### What you need to do:
All lines holding the string "that" should be copied from the data below.

Stored data entries:
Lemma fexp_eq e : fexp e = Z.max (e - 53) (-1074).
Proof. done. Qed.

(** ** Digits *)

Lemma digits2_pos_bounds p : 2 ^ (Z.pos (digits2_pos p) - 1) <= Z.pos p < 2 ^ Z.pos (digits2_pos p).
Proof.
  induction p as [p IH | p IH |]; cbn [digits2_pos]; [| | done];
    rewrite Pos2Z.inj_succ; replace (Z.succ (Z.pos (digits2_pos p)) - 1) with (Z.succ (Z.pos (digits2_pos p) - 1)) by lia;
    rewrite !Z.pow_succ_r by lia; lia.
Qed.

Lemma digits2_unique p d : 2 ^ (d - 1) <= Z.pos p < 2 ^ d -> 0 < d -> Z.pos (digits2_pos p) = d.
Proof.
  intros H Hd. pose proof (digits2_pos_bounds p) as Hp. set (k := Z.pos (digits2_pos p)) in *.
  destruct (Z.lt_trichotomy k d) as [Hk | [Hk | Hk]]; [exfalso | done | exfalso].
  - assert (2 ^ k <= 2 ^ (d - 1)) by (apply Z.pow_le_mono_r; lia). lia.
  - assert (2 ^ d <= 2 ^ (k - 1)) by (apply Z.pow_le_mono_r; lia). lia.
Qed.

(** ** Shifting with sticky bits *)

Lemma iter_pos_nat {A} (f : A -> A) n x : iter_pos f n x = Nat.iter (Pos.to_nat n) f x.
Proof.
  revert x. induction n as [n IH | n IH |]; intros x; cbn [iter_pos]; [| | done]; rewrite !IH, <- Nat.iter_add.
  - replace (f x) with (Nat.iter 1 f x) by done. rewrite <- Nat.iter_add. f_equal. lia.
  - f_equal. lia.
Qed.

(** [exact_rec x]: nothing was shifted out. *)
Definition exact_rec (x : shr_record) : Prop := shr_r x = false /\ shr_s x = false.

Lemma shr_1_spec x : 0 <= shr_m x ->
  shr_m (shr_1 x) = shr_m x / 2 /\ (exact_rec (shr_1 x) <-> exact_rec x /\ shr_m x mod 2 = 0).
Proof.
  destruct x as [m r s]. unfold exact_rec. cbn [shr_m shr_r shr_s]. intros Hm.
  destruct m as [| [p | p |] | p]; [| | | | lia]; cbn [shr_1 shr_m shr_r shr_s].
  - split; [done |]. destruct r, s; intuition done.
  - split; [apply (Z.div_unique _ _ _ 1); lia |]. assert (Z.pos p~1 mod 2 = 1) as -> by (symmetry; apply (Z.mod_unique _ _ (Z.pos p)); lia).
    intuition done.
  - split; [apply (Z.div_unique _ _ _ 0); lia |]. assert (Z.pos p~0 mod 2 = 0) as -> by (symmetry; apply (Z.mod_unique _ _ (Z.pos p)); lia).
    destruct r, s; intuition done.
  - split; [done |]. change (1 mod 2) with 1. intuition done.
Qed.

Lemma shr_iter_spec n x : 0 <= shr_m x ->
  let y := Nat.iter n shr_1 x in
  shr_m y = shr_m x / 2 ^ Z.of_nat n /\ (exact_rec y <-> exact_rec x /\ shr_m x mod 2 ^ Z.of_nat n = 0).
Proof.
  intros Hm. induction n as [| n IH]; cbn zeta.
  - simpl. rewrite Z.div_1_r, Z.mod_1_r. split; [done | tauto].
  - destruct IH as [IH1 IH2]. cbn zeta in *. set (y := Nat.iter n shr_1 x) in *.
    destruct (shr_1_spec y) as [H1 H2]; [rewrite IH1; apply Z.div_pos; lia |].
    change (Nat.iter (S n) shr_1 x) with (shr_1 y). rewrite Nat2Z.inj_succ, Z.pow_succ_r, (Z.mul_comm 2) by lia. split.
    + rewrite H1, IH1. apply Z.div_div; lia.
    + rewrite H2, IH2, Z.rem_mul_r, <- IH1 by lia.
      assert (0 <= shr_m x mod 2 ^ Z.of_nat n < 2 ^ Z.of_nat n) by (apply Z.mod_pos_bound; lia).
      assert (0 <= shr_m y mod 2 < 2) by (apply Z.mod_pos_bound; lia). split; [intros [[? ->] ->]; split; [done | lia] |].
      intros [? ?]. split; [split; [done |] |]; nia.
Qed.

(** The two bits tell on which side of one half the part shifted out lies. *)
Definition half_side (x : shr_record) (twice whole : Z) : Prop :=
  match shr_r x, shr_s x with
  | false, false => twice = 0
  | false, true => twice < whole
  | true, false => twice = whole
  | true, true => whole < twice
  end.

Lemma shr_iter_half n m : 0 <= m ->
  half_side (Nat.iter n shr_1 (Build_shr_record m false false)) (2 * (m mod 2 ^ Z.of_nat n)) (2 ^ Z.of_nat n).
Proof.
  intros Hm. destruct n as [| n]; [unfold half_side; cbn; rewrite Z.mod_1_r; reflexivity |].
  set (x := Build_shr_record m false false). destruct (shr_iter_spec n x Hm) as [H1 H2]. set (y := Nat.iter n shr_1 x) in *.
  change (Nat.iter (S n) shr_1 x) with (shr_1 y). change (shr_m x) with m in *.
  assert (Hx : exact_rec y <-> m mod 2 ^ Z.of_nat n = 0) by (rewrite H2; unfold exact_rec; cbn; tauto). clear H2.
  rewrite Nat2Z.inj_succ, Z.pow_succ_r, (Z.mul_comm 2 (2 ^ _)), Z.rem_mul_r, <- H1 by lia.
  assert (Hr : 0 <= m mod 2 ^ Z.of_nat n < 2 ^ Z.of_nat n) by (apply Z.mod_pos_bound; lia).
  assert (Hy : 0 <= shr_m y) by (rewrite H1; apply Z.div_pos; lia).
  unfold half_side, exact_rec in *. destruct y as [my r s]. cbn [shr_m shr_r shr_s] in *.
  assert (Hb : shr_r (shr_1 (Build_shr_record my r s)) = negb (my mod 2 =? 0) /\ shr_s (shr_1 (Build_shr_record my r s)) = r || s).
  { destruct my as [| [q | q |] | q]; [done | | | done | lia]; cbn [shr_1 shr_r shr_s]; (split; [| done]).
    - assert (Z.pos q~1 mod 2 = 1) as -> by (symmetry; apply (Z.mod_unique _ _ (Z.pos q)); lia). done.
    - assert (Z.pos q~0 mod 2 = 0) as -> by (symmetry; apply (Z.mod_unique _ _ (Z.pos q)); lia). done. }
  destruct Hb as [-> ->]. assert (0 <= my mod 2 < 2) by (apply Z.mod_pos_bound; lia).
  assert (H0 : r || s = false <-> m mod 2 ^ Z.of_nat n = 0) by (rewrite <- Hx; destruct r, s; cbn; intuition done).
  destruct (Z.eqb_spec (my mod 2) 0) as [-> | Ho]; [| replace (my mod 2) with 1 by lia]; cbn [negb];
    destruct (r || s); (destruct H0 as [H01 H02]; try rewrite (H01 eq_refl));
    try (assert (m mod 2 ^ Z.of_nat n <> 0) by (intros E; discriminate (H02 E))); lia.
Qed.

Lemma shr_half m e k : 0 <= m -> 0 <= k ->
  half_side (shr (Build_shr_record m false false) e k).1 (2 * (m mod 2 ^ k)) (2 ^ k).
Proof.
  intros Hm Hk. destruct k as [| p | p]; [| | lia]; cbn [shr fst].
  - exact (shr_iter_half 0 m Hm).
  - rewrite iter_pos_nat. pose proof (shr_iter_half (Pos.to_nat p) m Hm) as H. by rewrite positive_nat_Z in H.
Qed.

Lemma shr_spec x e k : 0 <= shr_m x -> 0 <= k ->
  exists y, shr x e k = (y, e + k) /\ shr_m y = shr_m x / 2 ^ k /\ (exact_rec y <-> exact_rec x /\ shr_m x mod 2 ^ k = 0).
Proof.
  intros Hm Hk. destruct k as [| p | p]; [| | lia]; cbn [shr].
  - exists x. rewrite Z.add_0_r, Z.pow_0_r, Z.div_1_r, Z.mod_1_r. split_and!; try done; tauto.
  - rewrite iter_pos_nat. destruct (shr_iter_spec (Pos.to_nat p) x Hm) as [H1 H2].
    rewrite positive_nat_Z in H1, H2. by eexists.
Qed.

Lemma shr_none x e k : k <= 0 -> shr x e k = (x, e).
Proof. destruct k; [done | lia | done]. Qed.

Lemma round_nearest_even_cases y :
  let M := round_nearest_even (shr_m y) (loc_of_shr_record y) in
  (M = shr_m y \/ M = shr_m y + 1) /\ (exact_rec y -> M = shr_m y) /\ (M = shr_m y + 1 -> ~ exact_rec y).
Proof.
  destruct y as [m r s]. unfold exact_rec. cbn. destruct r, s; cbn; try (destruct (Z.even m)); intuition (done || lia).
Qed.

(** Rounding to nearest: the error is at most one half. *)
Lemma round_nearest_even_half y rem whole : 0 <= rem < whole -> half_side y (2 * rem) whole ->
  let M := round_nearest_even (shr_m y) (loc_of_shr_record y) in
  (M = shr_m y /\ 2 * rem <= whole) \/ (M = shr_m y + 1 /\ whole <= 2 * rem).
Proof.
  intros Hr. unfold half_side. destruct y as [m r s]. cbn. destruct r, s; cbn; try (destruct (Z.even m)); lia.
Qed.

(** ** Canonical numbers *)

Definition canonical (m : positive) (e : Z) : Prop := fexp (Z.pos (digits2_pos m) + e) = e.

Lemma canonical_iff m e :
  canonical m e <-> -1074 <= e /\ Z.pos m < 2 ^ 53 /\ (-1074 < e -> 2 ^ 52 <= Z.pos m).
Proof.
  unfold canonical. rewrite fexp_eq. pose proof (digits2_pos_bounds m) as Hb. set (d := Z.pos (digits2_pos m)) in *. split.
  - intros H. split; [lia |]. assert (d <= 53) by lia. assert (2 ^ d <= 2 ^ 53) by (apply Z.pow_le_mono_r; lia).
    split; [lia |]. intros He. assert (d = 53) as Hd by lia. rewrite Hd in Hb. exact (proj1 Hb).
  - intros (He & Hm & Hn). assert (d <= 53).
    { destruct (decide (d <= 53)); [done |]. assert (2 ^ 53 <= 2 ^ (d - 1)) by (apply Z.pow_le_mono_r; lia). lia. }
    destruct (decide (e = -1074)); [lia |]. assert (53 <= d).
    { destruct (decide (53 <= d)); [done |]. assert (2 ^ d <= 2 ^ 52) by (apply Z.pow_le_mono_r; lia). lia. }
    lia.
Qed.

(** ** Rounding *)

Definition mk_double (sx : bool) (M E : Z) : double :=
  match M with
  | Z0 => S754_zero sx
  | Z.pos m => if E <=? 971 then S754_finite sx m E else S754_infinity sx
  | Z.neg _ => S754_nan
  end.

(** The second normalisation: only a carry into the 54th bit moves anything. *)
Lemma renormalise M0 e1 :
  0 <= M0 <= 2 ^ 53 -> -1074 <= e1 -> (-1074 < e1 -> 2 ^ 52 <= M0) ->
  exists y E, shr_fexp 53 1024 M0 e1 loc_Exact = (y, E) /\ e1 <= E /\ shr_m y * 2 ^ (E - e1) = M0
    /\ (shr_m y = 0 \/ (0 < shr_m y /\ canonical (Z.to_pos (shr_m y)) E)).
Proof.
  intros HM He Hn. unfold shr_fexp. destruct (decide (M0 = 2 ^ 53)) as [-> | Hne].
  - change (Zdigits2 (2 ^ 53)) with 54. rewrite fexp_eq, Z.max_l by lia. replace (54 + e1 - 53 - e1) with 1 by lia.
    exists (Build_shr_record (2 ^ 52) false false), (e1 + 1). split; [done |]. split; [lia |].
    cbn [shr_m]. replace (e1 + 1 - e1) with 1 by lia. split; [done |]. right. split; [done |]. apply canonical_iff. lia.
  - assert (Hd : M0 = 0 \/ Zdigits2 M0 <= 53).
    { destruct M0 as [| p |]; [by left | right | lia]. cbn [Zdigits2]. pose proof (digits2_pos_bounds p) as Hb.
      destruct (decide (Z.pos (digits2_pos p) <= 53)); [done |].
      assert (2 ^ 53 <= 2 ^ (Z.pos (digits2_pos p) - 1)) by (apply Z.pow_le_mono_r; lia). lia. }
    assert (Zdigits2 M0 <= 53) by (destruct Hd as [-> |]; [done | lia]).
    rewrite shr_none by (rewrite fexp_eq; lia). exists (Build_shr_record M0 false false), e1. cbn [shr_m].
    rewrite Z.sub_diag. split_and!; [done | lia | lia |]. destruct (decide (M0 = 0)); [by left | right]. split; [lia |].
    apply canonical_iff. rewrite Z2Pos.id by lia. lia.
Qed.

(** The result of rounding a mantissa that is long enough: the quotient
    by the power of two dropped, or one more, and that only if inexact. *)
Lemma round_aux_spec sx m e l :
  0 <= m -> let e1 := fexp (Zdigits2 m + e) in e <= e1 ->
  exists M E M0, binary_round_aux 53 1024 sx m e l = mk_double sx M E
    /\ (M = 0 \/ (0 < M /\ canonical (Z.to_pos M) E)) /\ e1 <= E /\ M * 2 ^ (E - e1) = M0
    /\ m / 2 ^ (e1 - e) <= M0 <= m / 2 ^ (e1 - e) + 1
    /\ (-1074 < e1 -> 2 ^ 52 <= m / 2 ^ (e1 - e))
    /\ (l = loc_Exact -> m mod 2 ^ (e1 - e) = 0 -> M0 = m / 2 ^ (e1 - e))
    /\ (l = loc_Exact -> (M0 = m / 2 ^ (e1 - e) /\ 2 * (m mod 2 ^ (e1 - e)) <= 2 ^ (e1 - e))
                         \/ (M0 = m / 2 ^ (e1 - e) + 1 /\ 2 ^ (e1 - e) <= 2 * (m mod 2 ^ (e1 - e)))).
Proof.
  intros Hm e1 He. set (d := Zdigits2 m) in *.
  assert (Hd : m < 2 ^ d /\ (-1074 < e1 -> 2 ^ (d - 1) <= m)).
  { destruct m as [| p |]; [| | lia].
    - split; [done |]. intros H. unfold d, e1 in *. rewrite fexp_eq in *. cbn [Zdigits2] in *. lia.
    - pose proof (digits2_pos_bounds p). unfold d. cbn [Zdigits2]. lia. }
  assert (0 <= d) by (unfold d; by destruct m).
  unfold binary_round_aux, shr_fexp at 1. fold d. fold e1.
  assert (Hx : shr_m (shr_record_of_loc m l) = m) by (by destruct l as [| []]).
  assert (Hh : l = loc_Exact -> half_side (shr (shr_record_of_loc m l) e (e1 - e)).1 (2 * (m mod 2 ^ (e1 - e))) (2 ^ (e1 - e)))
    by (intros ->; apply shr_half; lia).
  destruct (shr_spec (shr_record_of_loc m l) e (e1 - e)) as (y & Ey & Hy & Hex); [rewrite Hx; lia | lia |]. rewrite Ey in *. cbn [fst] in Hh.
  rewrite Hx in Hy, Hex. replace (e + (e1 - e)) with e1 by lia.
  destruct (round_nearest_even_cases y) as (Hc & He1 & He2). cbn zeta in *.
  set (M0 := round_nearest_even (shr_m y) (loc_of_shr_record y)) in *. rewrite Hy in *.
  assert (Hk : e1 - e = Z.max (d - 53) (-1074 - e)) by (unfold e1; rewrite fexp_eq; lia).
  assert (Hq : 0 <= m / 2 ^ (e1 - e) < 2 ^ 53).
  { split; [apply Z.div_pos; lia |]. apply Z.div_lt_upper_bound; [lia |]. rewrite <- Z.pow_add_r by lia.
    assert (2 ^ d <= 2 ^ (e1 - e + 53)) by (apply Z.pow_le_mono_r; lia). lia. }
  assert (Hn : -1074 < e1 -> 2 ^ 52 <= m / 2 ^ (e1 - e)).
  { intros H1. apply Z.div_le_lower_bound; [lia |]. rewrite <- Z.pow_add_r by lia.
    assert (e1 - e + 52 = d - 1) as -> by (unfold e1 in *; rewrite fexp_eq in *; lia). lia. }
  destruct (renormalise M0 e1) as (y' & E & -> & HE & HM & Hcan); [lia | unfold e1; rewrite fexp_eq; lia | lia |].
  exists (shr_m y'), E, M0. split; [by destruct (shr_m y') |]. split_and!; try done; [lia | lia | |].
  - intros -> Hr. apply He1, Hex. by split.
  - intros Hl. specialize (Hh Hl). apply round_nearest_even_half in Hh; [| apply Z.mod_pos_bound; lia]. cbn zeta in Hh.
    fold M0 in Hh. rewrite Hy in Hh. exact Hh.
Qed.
==
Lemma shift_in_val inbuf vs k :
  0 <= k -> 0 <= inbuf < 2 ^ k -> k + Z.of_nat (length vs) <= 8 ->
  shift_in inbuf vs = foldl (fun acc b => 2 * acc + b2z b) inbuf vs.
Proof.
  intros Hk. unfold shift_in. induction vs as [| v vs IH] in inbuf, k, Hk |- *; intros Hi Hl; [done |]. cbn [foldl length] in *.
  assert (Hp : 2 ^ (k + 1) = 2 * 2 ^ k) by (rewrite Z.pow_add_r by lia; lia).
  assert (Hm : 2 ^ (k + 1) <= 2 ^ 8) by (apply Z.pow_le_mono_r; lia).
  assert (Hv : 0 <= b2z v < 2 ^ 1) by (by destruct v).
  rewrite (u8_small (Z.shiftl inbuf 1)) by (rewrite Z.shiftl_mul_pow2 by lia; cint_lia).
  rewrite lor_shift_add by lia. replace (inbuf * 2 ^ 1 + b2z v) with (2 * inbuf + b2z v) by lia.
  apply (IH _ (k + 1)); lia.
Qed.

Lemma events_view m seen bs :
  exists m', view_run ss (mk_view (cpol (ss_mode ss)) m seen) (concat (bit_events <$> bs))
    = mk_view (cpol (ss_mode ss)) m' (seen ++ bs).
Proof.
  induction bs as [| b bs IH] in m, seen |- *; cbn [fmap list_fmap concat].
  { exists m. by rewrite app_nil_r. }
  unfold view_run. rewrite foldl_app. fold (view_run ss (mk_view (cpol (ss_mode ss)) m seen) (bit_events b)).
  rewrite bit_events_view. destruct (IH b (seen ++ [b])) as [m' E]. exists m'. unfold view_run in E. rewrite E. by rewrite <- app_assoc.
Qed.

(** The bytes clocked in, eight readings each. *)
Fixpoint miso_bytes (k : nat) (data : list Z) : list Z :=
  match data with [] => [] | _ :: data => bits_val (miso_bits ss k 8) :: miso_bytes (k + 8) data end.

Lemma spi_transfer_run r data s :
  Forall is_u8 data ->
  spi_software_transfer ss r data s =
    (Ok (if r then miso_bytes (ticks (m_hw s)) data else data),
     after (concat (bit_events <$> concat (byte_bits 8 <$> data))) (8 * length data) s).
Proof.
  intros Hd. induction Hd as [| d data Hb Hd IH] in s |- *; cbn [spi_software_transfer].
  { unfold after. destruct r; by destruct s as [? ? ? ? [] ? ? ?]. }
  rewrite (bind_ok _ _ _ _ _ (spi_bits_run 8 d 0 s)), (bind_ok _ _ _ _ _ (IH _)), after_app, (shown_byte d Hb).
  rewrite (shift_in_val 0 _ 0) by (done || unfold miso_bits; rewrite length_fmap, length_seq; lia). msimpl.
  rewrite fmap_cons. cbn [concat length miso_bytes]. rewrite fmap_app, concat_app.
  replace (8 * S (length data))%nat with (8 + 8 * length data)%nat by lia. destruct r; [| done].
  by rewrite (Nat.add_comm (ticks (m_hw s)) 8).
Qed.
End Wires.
* * *
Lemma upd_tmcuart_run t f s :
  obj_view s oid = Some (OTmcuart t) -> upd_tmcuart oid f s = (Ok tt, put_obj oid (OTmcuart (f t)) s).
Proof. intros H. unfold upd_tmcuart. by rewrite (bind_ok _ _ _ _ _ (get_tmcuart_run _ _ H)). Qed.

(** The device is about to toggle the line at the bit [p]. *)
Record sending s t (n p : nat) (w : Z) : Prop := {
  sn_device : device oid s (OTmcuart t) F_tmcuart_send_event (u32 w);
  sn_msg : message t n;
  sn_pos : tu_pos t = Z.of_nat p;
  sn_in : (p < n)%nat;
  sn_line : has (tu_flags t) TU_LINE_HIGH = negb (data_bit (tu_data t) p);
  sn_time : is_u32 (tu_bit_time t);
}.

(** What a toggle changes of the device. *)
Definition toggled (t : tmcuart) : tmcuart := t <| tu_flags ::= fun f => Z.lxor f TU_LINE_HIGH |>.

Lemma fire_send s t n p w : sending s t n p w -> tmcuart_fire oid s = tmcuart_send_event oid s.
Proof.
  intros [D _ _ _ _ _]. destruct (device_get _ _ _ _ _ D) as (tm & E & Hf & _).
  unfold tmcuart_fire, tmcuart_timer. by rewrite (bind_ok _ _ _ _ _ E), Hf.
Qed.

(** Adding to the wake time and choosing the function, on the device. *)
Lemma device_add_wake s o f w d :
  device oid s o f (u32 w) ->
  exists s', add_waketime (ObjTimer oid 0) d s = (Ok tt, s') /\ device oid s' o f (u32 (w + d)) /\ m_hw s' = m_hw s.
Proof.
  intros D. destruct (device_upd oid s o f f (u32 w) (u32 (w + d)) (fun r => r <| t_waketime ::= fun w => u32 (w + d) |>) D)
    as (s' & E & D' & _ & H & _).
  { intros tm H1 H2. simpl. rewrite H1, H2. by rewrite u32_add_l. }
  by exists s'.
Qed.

### Exercise output:
(** The result of rounding a mantissa that is long enough: the quotient
    by the power of two dropped, or one more, and that only if inexact. *)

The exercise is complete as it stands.